* **Work to complete**:
Return all the lines below in which the string "database" appears.

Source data
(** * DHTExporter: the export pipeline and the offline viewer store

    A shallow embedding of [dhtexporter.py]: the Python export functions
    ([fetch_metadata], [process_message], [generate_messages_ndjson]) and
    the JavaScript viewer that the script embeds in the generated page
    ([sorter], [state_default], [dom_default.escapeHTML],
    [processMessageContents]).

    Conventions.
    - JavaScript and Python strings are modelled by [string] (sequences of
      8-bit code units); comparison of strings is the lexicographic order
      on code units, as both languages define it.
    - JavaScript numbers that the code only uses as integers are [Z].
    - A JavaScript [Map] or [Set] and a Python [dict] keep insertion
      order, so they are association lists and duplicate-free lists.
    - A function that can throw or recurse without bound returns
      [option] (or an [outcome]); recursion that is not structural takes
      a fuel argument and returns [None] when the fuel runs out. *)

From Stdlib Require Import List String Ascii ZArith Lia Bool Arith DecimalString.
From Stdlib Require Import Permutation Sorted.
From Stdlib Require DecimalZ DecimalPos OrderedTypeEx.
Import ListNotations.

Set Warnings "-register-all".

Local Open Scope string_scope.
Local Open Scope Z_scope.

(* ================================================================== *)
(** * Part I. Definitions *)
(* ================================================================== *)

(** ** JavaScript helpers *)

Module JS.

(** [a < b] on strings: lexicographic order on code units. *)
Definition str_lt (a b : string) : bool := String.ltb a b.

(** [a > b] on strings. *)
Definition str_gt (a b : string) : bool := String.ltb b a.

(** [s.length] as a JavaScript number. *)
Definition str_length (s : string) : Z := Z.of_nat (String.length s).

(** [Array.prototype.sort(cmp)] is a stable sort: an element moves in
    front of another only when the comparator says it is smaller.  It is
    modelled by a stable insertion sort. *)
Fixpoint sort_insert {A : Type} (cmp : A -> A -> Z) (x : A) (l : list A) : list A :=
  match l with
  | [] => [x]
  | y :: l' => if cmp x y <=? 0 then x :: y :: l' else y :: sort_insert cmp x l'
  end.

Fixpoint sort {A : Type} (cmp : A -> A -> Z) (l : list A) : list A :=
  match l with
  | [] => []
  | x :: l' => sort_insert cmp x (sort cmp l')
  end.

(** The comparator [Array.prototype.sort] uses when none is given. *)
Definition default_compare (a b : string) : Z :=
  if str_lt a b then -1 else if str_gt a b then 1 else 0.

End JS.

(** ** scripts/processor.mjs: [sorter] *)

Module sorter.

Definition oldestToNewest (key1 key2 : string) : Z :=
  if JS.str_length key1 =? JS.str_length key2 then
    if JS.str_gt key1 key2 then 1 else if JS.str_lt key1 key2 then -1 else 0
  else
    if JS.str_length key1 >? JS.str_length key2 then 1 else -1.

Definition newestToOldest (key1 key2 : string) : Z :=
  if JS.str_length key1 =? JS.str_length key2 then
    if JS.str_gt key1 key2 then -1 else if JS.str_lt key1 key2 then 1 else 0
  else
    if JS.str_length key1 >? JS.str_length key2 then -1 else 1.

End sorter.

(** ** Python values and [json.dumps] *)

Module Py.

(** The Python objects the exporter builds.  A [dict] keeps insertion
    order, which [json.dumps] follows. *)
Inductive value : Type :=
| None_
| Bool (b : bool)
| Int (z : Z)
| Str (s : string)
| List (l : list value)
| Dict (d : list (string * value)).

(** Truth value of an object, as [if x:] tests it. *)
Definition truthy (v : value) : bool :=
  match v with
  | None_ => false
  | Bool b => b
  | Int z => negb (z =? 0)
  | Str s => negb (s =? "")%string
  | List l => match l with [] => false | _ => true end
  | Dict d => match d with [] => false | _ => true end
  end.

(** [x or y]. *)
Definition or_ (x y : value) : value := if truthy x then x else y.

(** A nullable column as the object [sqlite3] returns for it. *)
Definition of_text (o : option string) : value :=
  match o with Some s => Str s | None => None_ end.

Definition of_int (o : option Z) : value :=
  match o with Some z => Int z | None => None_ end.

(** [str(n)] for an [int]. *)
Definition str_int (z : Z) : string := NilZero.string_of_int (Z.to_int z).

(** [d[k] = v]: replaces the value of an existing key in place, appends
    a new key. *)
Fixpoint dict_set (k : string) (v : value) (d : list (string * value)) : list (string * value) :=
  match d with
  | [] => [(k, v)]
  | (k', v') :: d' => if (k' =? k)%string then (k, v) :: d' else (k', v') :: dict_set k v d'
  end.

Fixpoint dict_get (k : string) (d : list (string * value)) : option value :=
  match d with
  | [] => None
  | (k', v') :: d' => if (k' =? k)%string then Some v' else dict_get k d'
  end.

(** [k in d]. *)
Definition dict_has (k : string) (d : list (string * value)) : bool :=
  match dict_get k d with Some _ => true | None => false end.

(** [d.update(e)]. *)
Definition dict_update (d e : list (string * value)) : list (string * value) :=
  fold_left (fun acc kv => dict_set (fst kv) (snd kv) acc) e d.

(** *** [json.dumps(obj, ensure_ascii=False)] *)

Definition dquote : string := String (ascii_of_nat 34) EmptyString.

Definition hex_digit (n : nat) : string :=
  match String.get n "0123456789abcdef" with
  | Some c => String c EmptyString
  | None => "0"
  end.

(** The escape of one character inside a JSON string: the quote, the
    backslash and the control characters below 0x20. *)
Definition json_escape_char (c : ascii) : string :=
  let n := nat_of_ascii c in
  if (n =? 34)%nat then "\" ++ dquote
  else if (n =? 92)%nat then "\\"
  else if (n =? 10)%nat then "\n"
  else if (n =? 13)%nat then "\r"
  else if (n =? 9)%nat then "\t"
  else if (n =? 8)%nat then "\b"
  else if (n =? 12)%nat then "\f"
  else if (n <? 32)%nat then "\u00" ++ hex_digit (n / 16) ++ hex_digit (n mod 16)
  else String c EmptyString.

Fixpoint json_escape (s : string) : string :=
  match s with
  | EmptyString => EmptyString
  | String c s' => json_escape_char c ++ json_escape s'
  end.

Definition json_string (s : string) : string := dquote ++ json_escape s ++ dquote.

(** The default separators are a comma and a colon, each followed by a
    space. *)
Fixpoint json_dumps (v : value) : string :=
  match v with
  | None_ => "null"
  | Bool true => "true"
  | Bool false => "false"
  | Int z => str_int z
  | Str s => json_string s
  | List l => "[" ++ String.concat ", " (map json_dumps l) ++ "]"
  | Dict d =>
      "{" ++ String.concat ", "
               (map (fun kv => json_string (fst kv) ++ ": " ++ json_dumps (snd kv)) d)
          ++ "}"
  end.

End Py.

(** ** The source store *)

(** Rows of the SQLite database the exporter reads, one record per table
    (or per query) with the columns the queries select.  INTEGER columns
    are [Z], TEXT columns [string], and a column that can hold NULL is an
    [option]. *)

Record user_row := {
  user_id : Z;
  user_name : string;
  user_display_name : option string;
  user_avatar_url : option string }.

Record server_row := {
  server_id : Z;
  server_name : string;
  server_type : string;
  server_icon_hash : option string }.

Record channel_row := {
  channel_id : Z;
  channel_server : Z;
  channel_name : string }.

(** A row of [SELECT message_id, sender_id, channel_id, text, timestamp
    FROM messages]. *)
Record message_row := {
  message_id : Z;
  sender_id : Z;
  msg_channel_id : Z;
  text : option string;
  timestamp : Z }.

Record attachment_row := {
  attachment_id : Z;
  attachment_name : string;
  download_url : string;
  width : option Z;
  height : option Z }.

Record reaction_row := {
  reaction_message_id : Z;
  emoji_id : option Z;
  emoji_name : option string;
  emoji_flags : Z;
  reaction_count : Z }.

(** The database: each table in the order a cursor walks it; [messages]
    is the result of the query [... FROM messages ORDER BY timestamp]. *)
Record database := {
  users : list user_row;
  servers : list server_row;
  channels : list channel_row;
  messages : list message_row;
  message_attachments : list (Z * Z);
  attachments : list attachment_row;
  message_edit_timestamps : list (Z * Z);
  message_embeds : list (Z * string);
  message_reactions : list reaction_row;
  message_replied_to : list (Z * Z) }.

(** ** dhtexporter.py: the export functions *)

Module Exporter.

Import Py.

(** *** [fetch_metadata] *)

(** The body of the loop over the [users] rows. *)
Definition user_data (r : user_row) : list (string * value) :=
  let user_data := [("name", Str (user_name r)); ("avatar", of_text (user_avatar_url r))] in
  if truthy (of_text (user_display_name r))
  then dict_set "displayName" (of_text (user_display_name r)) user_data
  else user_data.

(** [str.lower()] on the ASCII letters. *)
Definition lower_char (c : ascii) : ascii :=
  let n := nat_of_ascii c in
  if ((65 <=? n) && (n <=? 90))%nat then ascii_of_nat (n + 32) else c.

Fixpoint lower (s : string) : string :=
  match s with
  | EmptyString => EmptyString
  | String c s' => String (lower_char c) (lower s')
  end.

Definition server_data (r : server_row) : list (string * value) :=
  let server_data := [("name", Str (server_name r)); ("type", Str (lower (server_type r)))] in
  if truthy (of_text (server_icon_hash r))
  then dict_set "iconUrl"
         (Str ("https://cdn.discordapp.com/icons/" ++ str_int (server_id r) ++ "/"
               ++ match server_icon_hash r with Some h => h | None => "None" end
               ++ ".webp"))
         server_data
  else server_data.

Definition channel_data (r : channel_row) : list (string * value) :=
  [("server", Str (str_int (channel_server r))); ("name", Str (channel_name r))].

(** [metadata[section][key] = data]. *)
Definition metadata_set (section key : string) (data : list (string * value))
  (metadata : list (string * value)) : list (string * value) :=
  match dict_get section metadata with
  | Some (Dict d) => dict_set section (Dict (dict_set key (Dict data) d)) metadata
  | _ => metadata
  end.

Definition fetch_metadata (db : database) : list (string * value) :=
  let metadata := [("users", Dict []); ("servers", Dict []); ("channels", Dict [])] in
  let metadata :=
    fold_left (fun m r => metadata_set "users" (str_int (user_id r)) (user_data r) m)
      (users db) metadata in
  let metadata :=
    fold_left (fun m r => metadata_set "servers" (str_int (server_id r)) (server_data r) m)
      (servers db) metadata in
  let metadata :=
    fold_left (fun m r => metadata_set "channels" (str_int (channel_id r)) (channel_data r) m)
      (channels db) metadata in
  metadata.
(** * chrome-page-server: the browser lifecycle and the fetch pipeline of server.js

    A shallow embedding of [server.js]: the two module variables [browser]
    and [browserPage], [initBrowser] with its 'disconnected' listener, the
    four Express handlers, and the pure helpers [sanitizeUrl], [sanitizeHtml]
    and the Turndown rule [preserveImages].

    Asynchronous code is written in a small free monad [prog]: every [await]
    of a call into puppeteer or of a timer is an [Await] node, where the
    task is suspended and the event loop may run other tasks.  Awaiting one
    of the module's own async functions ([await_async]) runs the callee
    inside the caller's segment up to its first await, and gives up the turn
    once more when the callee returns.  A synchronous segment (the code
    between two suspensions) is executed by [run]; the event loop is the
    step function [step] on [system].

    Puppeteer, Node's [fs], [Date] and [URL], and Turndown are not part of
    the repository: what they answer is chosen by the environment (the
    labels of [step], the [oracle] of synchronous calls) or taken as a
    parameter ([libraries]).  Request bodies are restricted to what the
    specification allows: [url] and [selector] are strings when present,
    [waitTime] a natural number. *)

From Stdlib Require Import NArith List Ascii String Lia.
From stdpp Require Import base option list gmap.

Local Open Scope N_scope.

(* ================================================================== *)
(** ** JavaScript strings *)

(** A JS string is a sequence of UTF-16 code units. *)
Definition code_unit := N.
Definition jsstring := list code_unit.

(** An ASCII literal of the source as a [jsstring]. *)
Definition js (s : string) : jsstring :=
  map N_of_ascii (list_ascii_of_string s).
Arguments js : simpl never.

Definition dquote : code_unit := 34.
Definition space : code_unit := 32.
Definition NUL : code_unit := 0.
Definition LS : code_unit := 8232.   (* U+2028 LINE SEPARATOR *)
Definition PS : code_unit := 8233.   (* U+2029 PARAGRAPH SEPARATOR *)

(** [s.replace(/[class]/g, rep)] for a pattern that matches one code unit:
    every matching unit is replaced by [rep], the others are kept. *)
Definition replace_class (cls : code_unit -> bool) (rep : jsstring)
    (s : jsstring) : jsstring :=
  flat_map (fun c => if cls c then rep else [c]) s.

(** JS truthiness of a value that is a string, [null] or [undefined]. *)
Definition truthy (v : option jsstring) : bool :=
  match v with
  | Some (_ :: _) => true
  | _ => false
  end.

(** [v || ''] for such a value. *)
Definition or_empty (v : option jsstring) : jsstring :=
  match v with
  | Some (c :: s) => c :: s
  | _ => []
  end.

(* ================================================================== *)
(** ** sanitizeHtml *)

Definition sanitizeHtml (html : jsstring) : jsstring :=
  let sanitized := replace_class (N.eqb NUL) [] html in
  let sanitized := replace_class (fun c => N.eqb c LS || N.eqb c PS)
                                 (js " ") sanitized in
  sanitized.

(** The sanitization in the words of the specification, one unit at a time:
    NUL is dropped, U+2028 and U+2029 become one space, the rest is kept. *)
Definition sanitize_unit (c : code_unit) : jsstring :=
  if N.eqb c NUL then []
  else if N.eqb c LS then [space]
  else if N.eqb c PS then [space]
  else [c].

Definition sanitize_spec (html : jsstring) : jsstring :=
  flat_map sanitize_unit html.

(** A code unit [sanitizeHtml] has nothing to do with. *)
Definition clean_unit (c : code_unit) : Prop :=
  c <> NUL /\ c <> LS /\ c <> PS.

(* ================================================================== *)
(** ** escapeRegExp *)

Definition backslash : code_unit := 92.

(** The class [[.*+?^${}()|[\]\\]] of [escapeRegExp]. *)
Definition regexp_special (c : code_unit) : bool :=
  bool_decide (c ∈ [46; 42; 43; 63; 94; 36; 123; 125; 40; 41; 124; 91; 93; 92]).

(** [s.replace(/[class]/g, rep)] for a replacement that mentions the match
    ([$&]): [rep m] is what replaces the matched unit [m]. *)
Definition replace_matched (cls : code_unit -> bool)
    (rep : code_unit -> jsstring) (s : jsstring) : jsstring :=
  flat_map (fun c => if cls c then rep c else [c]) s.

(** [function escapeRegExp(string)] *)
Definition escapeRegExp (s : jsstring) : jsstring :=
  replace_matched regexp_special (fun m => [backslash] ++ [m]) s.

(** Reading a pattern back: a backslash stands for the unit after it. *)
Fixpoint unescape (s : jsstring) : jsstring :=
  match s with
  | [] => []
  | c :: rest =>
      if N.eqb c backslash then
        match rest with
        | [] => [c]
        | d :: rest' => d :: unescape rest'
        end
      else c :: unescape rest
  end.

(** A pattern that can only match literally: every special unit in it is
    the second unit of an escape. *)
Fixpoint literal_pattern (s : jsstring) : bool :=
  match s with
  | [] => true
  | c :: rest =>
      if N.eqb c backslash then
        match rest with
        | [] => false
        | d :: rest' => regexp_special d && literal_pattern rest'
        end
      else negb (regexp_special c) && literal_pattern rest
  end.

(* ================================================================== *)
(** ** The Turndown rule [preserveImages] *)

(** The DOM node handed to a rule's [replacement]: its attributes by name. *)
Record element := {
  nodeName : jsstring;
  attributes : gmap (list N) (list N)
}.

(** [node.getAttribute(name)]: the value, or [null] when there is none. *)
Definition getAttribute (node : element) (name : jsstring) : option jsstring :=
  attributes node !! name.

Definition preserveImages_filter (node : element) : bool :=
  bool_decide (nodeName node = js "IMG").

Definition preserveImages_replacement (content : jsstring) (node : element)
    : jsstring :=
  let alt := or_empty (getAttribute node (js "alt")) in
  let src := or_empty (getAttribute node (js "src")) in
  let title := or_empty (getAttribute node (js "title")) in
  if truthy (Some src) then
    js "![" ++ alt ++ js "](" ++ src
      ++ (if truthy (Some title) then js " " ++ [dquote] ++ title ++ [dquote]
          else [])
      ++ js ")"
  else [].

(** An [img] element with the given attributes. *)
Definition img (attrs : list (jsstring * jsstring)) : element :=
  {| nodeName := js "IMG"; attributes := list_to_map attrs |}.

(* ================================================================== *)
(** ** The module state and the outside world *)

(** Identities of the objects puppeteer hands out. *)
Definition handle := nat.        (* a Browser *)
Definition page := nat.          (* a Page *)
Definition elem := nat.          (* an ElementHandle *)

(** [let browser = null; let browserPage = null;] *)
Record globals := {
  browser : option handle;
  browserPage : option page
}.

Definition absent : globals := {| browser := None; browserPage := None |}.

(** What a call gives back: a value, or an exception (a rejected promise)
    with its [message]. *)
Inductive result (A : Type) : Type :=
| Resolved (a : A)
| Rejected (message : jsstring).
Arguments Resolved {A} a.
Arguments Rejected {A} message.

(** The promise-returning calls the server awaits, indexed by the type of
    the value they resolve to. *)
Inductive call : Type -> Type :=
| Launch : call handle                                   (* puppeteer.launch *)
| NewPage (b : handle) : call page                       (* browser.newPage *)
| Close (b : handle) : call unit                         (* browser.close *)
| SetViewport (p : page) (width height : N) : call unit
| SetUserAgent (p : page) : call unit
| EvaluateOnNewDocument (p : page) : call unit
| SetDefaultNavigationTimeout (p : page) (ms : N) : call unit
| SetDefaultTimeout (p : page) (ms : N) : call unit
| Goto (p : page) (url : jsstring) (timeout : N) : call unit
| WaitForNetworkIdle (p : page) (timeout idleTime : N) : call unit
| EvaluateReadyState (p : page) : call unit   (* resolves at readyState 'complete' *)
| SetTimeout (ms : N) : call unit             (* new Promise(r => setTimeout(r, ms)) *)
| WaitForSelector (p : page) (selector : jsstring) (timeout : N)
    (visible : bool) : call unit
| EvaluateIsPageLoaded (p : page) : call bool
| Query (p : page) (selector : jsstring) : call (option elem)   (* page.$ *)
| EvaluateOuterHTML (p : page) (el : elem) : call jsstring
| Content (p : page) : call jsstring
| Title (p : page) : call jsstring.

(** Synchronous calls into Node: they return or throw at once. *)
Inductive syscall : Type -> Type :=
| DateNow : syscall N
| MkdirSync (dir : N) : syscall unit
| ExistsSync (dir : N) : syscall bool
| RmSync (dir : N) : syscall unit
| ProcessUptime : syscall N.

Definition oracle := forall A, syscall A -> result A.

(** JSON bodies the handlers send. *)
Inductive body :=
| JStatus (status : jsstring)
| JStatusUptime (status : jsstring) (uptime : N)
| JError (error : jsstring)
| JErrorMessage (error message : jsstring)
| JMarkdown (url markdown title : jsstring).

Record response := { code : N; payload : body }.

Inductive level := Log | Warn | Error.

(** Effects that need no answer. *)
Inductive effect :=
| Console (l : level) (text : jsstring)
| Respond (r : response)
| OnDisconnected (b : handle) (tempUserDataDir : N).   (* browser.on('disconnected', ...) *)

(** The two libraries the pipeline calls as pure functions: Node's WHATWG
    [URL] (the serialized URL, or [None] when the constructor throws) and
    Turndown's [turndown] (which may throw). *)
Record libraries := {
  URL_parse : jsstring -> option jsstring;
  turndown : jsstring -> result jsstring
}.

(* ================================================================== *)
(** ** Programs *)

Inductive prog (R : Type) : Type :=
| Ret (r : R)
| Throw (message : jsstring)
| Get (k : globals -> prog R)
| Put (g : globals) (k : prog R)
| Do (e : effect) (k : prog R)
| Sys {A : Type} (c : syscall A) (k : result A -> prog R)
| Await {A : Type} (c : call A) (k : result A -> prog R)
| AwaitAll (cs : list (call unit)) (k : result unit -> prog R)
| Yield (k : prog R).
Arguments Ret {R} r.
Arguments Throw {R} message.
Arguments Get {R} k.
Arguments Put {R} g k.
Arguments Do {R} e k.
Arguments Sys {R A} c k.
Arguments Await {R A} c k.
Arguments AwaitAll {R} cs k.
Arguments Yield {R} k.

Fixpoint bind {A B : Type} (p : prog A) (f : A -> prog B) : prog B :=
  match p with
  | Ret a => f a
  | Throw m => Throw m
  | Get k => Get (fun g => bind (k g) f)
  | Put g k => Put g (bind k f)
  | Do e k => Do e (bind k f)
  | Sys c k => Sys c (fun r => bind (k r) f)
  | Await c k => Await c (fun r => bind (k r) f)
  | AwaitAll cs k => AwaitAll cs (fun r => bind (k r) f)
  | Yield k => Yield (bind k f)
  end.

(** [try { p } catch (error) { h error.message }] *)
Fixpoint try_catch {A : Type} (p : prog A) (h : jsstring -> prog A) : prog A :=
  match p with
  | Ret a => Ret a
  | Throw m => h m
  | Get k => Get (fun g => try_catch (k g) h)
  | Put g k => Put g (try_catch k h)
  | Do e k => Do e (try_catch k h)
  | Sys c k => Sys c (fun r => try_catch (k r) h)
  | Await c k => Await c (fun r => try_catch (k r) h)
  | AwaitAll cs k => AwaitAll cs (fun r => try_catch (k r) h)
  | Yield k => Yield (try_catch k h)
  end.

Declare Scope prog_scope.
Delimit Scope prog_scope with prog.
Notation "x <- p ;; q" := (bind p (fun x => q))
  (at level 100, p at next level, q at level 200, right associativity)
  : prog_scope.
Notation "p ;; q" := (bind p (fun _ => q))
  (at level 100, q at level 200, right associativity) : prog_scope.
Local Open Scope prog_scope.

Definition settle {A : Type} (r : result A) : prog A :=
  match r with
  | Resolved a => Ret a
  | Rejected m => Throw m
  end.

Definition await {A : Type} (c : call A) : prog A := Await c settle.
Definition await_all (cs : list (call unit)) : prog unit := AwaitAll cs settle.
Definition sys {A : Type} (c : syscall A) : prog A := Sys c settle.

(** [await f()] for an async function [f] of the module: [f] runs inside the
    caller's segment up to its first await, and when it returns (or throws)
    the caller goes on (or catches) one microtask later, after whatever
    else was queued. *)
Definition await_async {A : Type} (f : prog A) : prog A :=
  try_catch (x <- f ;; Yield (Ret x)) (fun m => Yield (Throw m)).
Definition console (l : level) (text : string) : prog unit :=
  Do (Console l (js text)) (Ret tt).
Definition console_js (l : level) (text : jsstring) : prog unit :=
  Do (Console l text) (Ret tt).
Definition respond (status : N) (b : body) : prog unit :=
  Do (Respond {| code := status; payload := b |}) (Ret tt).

* **Task response**:
(** Rows of the SQLite database the exporter reads, one record per table
(** The database: each table in the order a cursor walks it; [messages]
Record database := {
Definition fetch_metadata (db : database) : list (string * value) :=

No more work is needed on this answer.